(* ===== verification/Printf.v ===== *)
(** * Kernel messages: [kernel/printf.c], and [procdump] and [procinfo] of
    [kernel/proc.c]

    Strings are lists of character codes; the variable arguments of [printf]
    are a list of [parg].  An argument that is missing or has the wrong type
    for its conversion is undefined behaviour. *)

From Stdlib Require Import ZArith Lia Ascii String.
From S2P Require Import Prelude Riscv KString Thread Proc Kalloc Vm Kern Uart.

Definition digits : list Z := chars "0123456789abcdef".
Definition digit (i : Z) : Z := default 0 (digits !! Z.to_nat i).

(** The do-while loop of [printint]: least significant digit first. *)
Fixpoint digit_loop (fuel : nat) (x base : Z) : list Z :=
  match fuel with
  | O => []
  | S f => digit (x mod base) :: (if x / base =? 0 then [] else digit_loop f (x / base) base)
  end.

(** [buf] after the loops of [printint]; 32 rounds are enough for every
    32-bit value. *)
Definition printint_buf (xx base sign : Z) : list Z :=
  let neg := negb (sign =? 0) && (xx <? 0) in
  let x := if neg then u32 (- xx) else u32 xx in
  digit_loop 32 x base ++ (if neg then chars "-" else []).

Definition puts (l : list Z) : KK () :=
  meach (length l) 0 (fun i => consputc (default 0 (l !! Z.to_nat i))).

Definition printint (xx base sign : Z) : KK () := puts (reverse (printint_buf xx base sign)).

(** [for (i = 0; i < 16; i++, x <<= 4) consputc(digits[x >> 60])] *)
Fixpoint printptr_loop (k : nat) (x : Z) : KK () :=
  match k with
  | O => mret tt
  | S k' => consputc (digit (Z.shiftr x 60)) ;; printptr_loop k' (u64 (Z.shiftl x 4))
  end.

Definition printptr (x : Z) : KK () :=
  consputc 48 ;;
  consputc 120 ;;
  printptr_loop 16 x.

Inductive parg := AInt (x : Z) | APtr (x : Z) | AStr (s : option (list Z)).

Definition percent : Z := 37.

Fixpoint printf_loop (fmt : list Z) (args : list parg) : KK () :=
  match fmt with
  | [] => mret tt
  | c :: fmt' =>
      if c =? 0 then mret tt else
      if negb (c =? percent) then consputc c ;; printf_loop fmt' args else
      match fmt' with
      | [] => mret tt
      | c :: fmt'' =>
          if c =? 0 then mret tt else
          if c =? 100 (* d *) then
            match args with AInt x :: a => printint x 10 1 ;; printf_loop fmt'' a | _ => undef end
          else if c =? 120 (* x *) then
            match args with AInt x :: a => printint x 16 1 ;; printf_loop fmt'' a | _ => undef end
          else if c =? 112 (* p *) then
            match args with APtr x :: a => printptr x ;; printf_loop fmt'' a | _ => undef end
          else if c =? 115 (* s *) then
            match args with
            | AStr s :: a => puts (strcut (default (chars "(null)") s)) ;; printf_loop fmt'' a
            | _ => undef
            end
          else if c =? percent then consputc percent ;; printf_loop fmt'' args
          else consputc percent ;; consputc c ;; printf_loop fmt'' args
      end
  end.

Definition printf (fmt : list Z) (args : list parg) : KK () :=
  locking ← getX pr_locking;
  mwhen (negb (locking =? 0)) (acquire LkPr) ;;
  printf_loop fmt args ;;
  mwhen (negb (locking =? 0)) (release LkPr).

Definition newline : list Z := [10].

(** [panic] as a function: it prints and never returns.  Everywhere else a
    call of it is the result [Panic]. *)
Definition panic_c (s : list Z) : KK () :=
  modX (fun k => k <| pr_locking := 0 |>) ;;
  printf (chars "panic: ") [] ;;
  printf s [] ;;
  printf newline [] ;;
  modX (fun k => k <| panicked := 1 |>) ;;
  spin.

Definition printfinit : KK () :=
  initlock LkPr ;;
  modX (fun k => k <| pr_locking := 1 |>).

(** ** proc.c *)

(** [states[]] of [procdump] and [procinfo]: no name for USED. *)
Definition state_name (s : procstate) : option (list Z) :=
  match s with
  | UNUSED => Some (chars "unused") | USED => None | SLEEPING => Some (chars "sleep ")
  | RUNNABLE => Some (chars "runble") | RUNNING => Some (chars "run   ") | ZOMBIE => Some (chars "zombie")
  end.

Definition procdump_body (p : Z) : KK () :=
  q ← getp (Z.to_nat p);
  if bool_decide (p_state q = UNUSED) then mret tt else
  let state := default (chars "???") (state_name (p_state q)) in
  printf (chars "%d %s %s") [AInt (p_pid q); AStr (Some state); AStr (Some (p_name q))] ;;
  printf newline [].

Definition procdump : KK () :=
  printf newline [] ;;
  meach (Z.to_nat NPROC) 0 procdump_body.

(** [&it] is the address of a variable on the kernel stack; the last
    argument of [copyout] is the comparison [sizeof(tempproc) < 0], which is
    0, so the contents of [tempproc] are never looked at. *)
Definition procinfo_body (it_addr : Z) (scproc : option nat) : Z * Z -> KK ((Z * Z) + Z) :=
  fun '(p, counter) =>
  if negb (p <? NPROC) then mret (inr counter) else
  q ← getp (Z.to_nat p);
  match state_name (p_state q) with
  | None => mret (inl (p + 1, counter))
  | Some _ =>
      if bool_decide (p_state q = UNUSED) then mret (inl (p + 1, counter)) else
      printf (chars "Start assignment") [] ;;
      mwhen (negb (counter =? 0)) (parent ← deref (p_parent q); _ ← getp parent; mret tt) ;;
      printf (chars "Assignment done") [] ;;
      me ← deref scproc;
      mq ← getp me;
      r ← kmm (copyout (p_pagetable mq) it_addr [] 0);
      if negb (r =? 0) then
        printf (chars "PID failed" ++ newline) [] ;;
        mret (inr (-1))
      else mret (inl (p + 1, counter + 1))
  end.

Definition procinfo (it_addr : Z) : KK Z :=
  scproc ← myproc;
  mloop (procinfo_body it_addr scproc) (0, 0).
(* ===== verification/Console.v ===== *)
(** * The console: [kernel/console.c], and [uartintr] of [kernel/uart.c]

    Input is edited in a ring of 128 characters: [r] is the next character a
    reader takes, [w] the end of the last complete line, [e] where the next
    typed character goes. *)

From Stdlib Require Import ZArith Lia.
From S2P Require Import Prelude Riscv KString Thread Proc Kalloc Vm Kern ProcMem Uart Printf.

Definition INPUT_BUF : Z := 128.
(** [C(x)], the code of Control-x *)
Definition C (x : Z) : Z := x - 64.

Definition getc {A} (f : conss -> A) : KK A := getX (fun k => f (cons k)).
Definition modc (f : conss -> conss) : KK () := modX (fun k => k <| cons ::= f |>).
Definition c_at (c : conss) (i : Z) : Z := default 0 (c_buf c !! Z.to_nat (u32 i mod INPUT_BUF)).

Definition consolewrite_body (src : source) (n i : Z) : KK (Z + Z) :=
  if negb (i <? n) then mret (inr i) else
  '(r, c) ← either_copyin (source_add src i) 1;
  if r =? -1 then mret (inr i) else
  uartputc (hd 0 c) ;;
  mret (inl (i + 1)).

Definition consolewrite (src : source) (n : Z) : KK Z := mloop (consolewrite_body src n) 0.

(** [while(cons.r == cons.w)]: [None] once there is input, [Some (-1)] if the
    process is killed. *)
Definition consoleread_wait (_ : ()) : KK (() + option Z) :=
  c ← getc id;
  if c_r c =? c_w c then
    p ← myproc;
    p ← deref p;
    q ← getp p;
    if negb (p_killed q =? 0) then release LkCons ;; mret (inr (Some (-1))) else
    sleep ChCons LkCons ;;
    mret (inl tt)
  else mret (inr None).

(** [Some v] for a return inside the loop, [None] for leaving it with [n]. *)
Definition consoleread_body (target : Z) : dest * Z -> KK ((dest * Z) + (option Z * Z)) :=
  fun '(dst, n) =>
  if negb (0 <? n) then mret (inr (None, n)) else
  w ← mloop consoleread_wait tt;
  match w with
  | Some v => mret (inr (Some v, n))
  | None =>
      s ← getc id;
      let c := c_at s (c_r s) in
      modc (fun s => s <| c_r := u32 (c_r s + 1) |>) ;;
      if c =? C 68 then
        mwhen (u32 n <? target) (modc (fun s => s <| c_r := u32 (c_r s - 1) |>)) ;;
        mret (inr (None, n))
      else
        r ← either_copyout dst [c] 1;
        if r =? -1 then mret (inr (None, n)) else
        if c =? 10 then mret (inr (None, n - 1)) else mret (inl (dest_add dst 1, n - 1))
  end.

Definition consoleread (dst : dest) (n : Z) : KK Z :=
  let target := u32 n in
  acquire LkCons ;;
  '(r, n) ← mloop (consoleread_body target) (dst, n);
  match r with
  | Some v => mret v
  | None => release LkCons ;; mret (i32 (target - n))
  end.

(** Erasing one character. *)
Definition cons_erase : KK () :=
  modc (fun s => s <| c_e := u32 (c_e s - 1) |>) ;;
  consputc BACKSPACE.

Definition kill_line_body (_ : ()) : KK (() + ()) :=
  s ← getc id;
  if negb (c_e s =? c_w s) && negb (c_at s (c_e s - 1) =? 10) then
    cons_erase ;;
    mret (inl tt)
  else mret (inr tt).

Definition cons_default (c : Z) : KK () :=
  s ← getc id;
  mwhen (negb (c =? 0) && (u32 (c_e s - c_r s) <? INPUT_BUF))
    (let c := if c =? 13 then 10 else c in
     consputc c ;;
     modc (fun s => s <| c_buf ::= <[Z.to_nat (c_e s mod INPUT_BUF) := u8 c]> |>) ;;
     modc (fun s => s <| c_e := u32 (c_e s + 1) |>) ;;
     s ← getc id;
     mwhen ((c =? 10) || (c =? C 68) || (c_e s =? u32 (c_r s + INPUT_BUF)))
       (modc (fun s => s <| c_w := c_e s |>) ;;
        wakeup ChCons)).

Definition consoleintr (c : Z) : KK () :=
  acquire LkCons ;;
  (if c =? C 80 then procdump
   else if c =? C 85 then mloop kill_line_body tt
   else if (c =? C 72) || (c =? 0x7f) then
     s ← getc id;
     mwhen (negb (c_e s =? c_w s)) cons_erase
   else cons_default c) ;;
  release LkCons.

Definition consoleinit : KK () :=
  initlock LkCons ;;
  uartinit ;;
  modX (fun k => k <| devsw ::= <[Z.to_nat CONSOLE := Some ConsoleFns]> |>).

(** uart.c *)
Definition uartintr_body (_ : ()) : KK (() + ()) :=
  c ← uartgetc;
  if c =? -1 then mret (inr tt) else
  consoleintr c ;;
  mret (inl tt).

Definition uartintr : KK () :=
  mloop uartintr_body tt ;;
  acquire LkUart ;;
  uartstart ;;
  release LkUart.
══════
### Your assignment:
State the number of lines in the records that contain the string "release". Nothing else is needed.

### Result below:
5